▶ [RECORDS PROVIDED]:
◆ ◆ ◆ ◆

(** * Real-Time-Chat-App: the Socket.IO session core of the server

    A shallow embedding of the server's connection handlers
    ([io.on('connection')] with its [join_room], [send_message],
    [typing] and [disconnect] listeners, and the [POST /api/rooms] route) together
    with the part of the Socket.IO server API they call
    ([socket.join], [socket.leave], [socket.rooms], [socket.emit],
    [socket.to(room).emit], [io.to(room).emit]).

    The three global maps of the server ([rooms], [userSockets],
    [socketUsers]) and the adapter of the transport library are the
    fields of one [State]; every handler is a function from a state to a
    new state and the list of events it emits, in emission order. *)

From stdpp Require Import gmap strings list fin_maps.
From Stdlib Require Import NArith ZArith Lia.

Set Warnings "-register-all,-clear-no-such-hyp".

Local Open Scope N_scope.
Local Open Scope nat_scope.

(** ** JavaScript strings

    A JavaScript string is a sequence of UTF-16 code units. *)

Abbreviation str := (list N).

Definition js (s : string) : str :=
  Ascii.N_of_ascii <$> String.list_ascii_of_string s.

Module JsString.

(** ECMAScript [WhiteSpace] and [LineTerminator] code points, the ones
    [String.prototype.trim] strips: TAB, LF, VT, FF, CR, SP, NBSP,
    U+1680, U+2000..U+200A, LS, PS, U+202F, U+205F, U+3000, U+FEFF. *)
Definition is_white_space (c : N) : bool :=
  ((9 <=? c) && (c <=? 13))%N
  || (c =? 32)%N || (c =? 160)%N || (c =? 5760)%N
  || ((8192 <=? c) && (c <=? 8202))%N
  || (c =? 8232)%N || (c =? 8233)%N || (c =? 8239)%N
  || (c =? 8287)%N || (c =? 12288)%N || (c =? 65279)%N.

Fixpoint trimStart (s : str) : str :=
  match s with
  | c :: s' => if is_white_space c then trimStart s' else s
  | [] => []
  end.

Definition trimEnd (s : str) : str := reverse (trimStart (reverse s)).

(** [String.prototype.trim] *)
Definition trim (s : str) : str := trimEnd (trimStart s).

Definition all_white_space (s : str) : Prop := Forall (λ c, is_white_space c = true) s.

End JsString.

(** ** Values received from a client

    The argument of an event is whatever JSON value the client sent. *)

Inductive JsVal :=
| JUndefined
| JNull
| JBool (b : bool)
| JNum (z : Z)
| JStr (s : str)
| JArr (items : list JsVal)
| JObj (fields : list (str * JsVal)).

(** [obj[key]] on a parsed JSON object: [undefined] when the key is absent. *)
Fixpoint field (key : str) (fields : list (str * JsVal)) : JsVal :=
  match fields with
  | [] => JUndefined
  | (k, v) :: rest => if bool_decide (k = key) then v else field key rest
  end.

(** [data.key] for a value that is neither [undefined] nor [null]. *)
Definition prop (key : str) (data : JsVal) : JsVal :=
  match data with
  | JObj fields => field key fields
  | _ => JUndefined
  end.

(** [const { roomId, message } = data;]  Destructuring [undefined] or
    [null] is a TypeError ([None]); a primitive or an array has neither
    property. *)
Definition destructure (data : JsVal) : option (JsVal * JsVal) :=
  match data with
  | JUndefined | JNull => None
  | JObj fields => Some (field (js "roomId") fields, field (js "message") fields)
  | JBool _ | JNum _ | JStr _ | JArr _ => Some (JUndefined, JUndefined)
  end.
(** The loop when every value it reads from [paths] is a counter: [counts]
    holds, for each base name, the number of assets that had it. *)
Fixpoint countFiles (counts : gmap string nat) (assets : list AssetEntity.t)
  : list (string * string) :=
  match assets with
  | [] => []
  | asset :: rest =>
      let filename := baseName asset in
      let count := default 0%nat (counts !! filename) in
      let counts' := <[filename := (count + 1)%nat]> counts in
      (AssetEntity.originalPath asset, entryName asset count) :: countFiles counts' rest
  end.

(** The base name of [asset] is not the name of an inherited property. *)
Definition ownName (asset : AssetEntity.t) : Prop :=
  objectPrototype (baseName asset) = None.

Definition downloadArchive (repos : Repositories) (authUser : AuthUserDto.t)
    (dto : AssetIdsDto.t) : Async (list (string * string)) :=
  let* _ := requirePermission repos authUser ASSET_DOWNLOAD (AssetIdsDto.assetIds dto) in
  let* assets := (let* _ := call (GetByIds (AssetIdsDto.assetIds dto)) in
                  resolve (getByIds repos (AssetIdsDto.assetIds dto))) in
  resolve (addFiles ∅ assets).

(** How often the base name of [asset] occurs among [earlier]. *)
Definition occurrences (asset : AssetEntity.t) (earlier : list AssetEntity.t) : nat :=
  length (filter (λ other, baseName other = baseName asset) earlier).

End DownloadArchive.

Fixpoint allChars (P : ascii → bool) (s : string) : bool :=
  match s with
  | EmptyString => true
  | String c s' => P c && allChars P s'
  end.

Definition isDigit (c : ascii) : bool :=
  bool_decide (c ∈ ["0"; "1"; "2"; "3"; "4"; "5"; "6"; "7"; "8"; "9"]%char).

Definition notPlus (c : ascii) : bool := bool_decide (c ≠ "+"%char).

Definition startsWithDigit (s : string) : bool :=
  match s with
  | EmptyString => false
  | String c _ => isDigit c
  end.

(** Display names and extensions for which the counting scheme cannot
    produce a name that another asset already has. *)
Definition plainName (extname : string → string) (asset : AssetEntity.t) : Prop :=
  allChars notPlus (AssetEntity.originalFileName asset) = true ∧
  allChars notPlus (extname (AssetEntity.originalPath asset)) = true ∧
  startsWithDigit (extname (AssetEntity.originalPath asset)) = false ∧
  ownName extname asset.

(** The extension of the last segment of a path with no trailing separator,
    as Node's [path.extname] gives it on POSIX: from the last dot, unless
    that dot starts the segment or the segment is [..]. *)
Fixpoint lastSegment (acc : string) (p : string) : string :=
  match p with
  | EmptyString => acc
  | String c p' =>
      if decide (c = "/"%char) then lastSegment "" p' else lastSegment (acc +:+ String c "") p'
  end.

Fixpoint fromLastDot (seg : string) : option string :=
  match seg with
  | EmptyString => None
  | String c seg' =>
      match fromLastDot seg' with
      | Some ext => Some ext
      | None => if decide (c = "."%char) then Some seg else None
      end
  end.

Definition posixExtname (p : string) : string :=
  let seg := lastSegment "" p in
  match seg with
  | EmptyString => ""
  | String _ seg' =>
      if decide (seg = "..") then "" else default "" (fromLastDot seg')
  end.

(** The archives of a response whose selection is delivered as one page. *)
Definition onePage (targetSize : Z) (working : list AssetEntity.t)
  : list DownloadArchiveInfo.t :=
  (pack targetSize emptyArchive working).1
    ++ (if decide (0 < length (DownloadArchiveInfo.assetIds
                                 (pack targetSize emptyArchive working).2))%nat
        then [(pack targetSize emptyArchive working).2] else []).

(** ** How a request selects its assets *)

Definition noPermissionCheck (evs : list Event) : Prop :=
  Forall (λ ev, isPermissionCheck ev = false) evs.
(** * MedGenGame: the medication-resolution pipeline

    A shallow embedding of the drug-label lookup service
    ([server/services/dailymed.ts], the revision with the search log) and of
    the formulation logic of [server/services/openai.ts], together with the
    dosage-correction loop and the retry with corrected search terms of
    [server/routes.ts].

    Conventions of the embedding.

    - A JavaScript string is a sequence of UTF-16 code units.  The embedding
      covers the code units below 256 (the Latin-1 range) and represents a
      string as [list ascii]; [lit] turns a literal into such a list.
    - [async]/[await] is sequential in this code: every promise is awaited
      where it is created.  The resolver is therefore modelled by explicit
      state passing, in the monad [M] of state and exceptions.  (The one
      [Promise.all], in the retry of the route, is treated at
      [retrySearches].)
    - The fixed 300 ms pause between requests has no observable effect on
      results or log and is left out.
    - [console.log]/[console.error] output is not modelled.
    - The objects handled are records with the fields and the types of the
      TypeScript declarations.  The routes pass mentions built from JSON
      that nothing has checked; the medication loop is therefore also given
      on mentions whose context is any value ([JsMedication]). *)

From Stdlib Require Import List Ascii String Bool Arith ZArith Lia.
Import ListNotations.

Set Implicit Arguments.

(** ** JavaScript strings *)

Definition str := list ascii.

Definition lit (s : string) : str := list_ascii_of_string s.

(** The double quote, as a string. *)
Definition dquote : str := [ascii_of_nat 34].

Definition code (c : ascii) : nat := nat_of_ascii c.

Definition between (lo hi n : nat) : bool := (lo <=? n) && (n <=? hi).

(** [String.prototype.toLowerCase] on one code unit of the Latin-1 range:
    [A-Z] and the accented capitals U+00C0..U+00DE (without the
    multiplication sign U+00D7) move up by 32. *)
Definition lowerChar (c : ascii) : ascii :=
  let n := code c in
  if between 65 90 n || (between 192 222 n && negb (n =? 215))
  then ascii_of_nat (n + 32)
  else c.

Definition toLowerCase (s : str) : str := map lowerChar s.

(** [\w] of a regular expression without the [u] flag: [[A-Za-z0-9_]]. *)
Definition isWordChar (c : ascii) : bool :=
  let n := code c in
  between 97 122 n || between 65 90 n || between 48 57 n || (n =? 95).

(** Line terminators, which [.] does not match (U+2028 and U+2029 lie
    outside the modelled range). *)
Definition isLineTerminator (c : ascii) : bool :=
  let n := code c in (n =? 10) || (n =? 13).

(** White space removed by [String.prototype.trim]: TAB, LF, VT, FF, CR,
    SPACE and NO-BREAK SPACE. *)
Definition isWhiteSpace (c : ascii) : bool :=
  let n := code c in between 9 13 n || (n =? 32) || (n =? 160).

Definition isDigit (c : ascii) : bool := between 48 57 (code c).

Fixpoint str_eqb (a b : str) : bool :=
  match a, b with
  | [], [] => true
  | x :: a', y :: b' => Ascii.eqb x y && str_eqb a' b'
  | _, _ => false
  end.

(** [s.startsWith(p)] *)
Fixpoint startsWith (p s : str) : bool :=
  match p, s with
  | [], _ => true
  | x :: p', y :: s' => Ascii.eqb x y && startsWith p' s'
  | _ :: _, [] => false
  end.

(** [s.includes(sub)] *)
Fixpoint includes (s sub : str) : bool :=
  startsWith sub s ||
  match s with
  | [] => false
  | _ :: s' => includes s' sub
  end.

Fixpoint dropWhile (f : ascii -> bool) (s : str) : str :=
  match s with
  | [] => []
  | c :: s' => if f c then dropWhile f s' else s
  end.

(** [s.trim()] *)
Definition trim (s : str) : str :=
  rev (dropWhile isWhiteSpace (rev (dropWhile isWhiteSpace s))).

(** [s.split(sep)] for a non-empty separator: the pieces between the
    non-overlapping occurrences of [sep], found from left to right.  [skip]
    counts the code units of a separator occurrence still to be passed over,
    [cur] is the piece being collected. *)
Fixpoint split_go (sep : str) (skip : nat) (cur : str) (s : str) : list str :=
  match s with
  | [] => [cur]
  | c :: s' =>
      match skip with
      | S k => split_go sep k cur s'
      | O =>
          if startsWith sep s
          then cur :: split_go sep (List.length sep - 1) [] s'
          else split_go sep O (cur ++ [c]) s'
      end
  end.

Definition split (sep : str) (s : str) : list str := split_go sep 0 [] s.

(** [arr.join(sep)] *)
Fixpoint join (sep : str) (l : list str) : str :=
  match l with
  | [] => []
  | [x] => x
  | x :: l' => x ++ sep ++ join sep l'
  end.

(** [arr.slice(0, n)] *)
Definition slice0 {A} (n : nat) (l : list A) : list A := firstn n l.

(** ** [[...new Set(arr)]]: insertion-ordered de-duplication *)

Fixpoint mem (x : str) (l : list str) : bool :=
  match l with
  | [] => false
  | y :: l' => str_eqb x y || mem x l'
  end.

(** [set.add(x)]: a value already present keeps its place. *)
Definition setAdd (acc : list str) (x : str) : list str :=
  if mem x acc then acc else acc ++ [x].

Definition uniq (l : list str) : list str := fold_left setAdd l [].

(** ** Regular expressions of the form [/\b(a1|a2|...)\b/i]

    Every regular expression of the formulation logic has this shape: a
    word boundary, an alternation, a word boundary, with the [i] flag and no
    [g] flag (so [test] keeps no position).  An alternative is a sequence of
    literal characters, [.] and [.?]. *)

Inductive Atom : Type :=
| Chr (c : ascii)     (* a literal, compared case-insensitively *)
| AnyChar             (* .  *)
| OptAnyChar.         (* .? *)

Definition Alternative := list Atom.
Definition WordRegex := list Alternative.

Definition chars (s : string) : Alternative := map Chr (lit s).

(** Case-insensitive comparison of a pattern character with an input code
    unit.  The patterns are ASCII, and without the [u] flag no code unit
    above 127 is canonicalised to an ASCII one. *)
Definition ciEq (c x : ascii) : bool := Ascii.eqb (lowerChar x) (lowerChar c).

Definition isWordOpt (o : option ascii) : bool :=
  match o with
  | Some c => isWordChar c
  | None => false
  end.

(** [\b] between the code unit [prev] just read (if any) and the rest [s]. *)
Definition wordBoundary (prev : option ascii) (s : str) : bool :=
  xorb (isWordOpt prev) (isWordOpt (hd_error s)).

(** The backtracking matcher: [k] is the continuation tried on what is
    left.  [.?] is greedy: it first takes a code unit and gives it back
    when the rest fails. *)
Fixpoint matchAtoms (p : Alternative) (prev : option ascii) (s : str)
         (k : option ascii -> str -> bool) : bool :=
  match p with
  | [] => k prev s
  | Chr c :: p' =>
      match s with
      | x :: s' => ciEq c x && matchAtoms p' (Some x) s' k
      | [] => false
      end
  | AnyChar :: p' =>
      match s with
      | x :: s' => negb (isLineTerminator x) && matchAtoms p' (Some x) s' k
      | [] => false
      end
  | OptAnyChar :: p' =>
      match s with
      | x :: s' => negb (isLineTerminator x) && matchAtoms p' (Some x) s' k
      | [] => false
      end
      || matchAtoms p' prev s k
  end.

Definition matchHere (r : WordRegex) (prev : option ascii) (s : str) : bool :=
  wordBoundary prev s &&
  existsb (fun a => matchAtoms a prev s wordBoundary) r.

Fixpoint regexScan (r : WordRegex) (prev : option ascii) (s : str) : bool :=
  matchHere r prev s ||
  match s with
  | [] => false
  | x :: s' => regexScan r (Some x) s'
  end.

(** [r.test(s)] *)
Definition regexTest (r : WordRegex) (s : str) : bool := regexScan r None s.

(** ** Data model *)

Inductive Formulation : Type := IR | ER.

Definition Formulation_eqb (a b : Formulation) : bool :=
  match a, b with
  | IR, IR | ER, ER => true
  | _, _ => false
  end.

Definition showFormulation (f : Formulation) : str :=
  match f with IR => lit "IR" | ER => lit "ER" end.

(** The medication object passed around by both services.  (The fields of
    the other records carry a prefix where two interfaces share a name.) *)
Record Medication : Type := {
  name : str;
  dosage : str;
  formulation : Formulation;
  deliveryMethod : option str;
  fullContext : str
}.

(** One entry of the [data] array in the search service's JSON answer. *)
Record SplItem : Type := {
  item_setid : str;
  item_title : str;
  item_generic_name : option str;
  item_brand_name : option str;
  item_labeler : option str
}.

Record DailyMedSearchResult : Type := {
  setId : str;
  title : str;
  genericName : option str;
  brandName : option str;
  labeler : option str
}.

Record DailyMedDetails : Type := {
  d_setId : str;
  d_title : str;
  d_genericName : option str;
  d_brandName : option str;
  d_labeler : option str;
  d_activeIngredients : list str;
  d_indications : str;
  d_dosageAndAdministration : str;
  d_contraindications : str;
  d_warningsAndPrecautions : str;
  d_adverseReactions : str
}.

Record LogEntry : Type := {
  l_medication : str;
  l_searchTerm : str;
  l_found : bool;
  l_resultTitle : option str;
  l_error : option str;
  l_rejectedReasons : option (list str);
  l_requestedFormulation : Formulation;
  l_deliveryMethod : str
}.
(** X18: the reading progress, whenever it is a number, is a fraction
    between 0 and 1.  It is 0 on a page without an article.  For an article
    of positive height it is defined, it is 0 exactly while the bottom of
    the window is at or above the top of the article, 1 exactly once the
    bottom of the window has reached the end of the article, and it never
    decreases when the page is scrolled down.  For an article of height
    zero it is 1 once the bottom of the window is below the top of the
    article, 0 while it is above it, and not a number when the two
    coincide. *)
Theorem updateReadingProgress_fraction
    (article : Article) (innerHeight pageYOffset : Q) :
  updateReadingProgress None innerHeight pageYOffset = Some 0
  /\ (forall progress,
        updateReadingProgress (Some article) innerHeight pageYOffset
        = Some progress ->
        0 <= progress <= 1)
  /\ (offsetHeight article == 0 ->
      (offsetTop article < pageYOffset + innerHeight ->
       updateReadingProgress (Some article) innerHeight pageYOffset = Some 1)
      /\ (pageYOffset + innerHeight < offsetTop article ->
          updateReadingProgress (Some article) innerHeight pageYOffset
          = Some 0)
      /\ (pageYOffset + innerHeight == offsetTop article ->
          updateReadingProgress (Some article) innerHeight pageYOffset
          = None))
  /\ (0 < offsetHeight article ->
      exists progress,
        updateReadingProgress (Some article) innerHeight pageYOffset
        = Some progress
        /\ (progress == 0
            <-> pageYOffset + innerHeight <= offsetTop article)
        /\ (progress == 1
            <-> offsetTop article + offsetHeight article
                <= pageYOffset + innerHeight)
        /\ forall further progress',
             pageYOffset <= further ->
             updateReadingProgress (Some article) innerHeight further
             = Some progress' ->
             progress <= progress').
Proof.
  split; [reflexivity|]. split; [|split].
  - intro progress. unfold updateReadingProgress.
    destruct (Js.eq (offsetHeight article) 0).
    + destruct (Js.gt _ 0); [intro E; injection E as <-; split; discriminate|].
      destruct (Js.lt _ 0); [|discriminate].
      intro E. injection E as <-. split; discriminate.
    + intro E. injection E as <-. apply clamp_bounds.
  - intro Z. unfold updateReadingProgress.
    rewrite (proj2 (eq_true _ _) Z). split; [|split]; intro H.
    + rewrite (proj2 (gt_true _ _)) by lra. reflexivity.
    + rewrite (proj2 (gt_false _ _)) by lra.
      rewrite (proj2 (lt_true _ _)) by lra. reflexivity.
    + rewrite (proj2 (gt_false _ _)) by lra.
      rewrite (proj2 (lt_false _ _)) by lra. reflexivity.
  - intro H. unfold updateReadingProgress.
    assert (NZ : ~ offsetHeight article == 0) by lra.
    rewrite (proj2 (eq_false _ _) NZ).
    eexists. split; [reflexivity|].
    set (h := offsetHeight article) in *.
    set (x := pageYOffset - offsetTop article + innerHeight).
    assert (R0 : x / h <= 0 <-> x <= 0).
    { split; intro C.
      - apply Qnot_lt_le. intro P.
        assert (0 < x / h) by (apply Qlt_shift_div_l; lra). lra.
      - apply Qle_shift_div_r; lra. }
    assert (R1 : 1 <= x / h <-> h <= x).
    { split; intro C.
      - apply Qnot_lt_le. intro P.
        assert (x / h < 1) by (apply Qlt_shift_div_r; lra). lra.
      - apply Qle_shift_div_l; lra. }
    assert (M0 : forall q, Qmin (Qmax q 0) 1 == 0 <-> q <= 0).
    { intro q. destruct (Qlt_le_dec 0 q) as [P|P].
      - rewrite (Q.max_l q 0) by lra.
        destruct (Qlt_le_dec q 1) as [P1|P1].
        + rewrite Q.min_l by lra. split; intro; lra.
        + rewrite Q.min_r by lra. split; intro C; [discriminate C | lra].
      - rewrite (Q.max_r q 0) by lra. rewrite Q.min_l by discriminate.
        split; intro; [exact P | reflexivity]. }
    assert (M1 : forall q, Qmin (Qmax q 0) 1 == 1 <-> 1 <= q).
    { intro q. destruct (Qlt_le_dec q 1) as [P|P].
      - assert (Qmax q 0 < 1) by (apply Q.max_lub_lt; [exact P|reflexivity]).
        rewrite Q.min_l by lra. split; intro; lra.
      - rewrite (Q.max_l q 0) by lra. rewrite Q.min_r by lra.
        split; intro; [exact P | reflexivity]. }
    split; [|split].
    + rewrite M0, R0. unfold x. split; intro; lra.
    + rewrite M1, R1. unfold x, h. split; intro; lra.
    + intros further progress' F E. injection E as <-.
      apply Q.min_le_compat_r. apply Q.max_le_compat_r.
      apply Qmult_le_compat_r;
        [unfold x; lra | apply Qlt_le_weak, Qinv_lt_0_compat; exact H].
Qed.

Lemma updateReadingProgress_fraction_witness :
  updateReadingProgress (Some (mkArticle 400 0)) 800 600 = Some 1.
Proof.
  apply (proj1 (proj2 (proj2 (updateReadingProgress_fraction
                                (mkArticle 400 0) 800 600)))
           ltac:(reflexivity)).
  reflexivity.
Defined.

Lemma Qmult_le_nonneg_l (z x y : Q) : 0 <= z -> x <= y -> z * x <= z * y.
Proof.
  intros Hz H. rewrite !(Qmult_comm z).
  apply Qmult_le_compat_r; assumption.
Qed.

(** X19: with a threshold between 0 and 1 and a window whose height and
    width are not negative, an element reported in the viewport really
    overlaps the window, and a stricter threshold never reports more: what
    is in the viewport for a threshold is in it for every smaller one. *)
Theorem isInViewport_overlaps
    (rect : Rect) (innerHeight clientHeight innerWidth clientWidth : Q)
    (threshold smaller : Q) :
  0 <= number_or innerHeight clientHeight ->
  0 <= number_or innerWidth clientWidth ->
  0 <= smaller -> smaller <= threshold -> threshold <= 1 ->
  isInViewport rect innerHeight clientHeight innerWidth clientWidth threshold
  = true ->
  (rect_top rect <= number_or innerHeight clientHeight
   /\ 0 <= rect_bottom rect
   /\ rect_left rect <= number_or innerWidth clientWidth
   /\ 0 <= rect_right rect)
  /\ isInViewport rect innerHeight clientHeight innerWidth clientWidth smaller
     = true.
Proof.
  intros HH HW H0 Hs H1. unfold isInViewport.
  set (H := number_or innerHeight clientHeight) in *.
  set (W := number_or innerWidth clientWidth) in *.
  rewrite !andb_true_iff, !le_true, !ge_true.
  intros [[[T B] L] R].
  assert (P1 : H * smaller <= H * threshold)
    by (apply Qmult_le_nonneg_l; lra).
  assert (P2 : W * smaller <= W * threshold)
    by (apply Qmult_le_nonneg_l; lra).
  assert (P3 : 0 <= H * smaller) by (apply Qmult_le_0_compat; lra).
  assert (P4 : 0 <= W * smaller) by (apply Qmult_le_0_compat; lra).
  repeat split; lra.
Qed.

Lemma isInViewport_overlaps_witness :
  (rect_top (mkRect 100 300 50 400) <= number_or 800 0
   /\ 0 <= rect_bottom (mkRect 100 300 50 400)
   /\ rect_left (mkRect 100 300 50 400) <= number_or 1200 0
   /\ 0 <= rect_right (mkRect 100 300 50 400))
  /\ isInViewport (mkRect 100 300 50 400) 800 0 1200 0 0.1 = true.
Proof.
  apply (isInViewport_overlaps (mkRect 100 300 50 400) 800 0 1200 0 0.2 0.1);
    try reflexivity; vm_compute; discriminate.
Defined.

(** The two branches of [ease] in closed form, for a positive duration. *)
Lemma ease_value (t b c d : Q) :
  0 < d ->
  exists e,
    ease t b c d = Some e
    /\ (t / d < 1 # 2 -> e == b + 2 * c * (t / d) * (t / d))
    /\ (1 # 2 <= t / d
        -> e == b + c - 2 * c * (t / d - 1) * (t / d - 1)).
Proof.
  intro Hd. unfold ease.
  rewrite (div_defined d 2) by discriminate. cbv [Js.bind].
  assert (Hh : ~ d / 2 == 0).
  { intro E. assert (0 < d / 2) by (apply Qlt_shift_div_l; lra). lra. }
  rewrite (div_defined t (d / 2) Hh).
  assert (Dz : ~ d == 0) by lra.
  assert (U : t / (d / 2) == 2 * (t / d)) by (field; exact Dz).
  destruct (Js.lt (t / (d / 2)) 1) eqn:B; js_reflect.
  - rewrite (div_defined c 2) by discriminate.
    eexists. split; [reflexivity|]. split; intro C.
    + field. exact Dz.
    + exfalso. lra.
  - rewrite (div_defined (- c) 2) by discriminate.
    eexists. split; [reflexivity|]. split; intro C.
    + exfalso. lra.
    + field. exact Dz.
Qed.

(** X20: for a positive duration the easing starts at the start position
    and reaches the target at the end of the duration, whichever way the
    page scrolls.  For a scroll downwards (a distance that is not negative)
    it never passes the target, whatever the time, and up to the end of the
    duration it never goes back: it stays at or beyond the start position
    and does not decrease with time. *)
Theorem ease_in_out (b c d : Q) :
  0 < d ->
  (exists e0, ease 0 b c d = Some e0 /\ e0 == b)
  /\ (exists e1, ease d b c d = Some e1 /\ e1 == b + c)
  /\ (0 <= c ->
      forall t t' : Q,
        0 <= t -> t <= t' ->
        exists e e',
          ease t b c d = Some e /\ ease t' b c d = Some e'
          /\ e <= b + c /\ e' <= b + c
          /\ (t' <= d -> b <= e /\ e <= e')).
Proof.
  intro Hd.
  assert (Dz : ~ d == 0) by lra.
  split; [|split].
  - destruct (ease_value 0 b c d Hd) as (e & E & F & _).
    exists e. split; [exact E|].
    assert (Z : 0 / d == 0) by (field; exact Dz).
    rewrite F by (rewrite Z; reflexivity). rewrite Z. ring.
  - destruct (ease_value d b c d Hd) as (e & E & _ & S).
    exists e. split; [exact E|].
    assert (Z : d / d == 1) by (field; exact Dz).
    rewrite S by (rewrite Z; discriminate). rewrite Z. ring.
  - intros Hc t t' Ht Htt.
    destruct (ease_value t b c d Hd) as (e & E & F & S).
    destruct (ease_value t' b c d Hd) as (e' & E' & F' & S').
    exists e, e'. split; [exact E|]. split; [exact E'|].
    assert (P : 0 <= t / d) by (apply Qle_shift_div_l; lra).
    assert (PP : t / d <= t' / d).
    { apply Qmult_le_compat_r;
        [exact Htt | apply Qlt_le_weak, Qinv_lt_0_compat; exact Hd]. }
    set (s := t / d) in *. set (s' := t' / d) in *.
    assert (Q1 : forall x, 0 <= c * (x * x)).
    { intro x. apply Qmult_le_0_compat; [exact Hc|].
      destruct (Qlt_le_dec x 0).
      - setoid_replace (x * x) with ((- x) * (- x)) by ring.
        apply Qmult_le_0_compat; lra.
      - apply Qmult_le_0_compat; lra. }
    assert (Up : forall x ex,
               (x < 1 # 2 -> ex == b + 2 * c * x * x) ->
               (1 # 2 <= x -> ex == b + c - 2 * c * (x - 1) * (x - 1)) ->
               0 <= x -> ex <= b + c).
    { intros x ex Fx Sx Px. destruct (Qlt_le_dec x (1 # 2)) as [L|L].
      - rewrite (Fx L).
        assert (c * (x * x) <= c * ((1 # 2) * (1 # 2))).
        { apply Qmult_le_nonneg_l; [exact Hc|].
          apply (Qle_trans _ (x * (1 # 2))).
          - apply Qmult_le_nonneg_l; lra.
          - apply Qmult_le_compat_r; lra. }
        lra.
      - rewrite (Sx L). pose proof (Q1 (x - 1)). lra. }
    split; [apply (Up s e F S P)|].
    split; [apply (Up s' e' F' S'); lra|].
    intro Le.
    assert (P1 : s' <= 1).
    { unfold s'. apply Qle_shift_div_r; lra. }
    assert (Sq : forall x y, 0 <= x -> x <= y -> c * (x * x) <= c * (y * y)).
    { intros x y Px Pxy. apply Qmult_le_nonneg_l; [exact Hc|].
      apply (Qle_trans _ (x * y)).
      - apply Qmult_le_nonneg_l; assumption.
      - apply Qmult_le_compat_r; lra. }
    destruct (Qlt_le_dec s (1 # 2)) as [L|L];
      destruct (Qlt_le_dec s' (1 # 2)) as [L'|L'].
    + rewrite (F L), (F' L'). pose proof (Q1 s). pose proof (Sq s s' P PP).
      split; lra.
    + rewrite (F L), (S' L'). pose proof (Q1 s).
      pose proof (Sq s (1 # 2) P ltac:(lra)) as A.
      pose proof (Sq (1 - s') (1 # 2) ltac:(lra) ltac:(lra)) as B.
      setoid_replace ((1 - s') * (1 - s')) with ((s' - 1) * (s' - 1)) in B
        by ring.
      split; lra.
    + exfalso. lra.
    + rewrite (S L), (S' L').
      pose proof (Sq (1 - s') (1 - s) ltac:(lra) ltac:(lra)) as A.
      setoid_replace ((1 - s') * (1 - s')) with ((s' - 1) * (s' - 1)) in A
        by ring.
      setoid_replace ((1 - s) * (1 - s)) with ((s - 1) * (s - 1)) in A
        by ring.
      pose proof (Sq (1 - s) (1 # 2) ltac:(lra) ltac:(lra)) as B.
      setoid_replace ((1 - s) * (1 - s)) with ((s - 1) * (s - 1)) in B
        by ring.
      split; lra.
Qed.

◆ ◆ ◆ ◆

▶ [WORK TO BE COMPLETED]: All lines above from the one containing "- apply Qmult_le_nonneg_l; lra." to the one containing "Pxy. apply Qmult_le_nonneg_l; [exact Hc|]." must be repeated exactly, both lines included, and no others.

▶ [TASK SOLUTION]:
          - apply Qmult_le_nonneg_l; lra.
          - apply Qmult_le_compat_r; lra. }
        lra.
      - rewrite (Sx L). pose proof (Q1 (x - 1)). lra. }
    split; [apply (Up s e F S P)|].
    split; [apply (Up s' e' F' S'); lra|].
    intro Le.
    assert (P1 : s' <= 1).
    { unfold s'. apply Qle_shift_div_r; lra. }
    assert (Sq : forall x y, 0 <= x -> x <= y -> c * (x * x) <= c * (y * y)).
    { intros x y Px Pxy. apply Qmult_le_nonneg_l; [exact Hc|].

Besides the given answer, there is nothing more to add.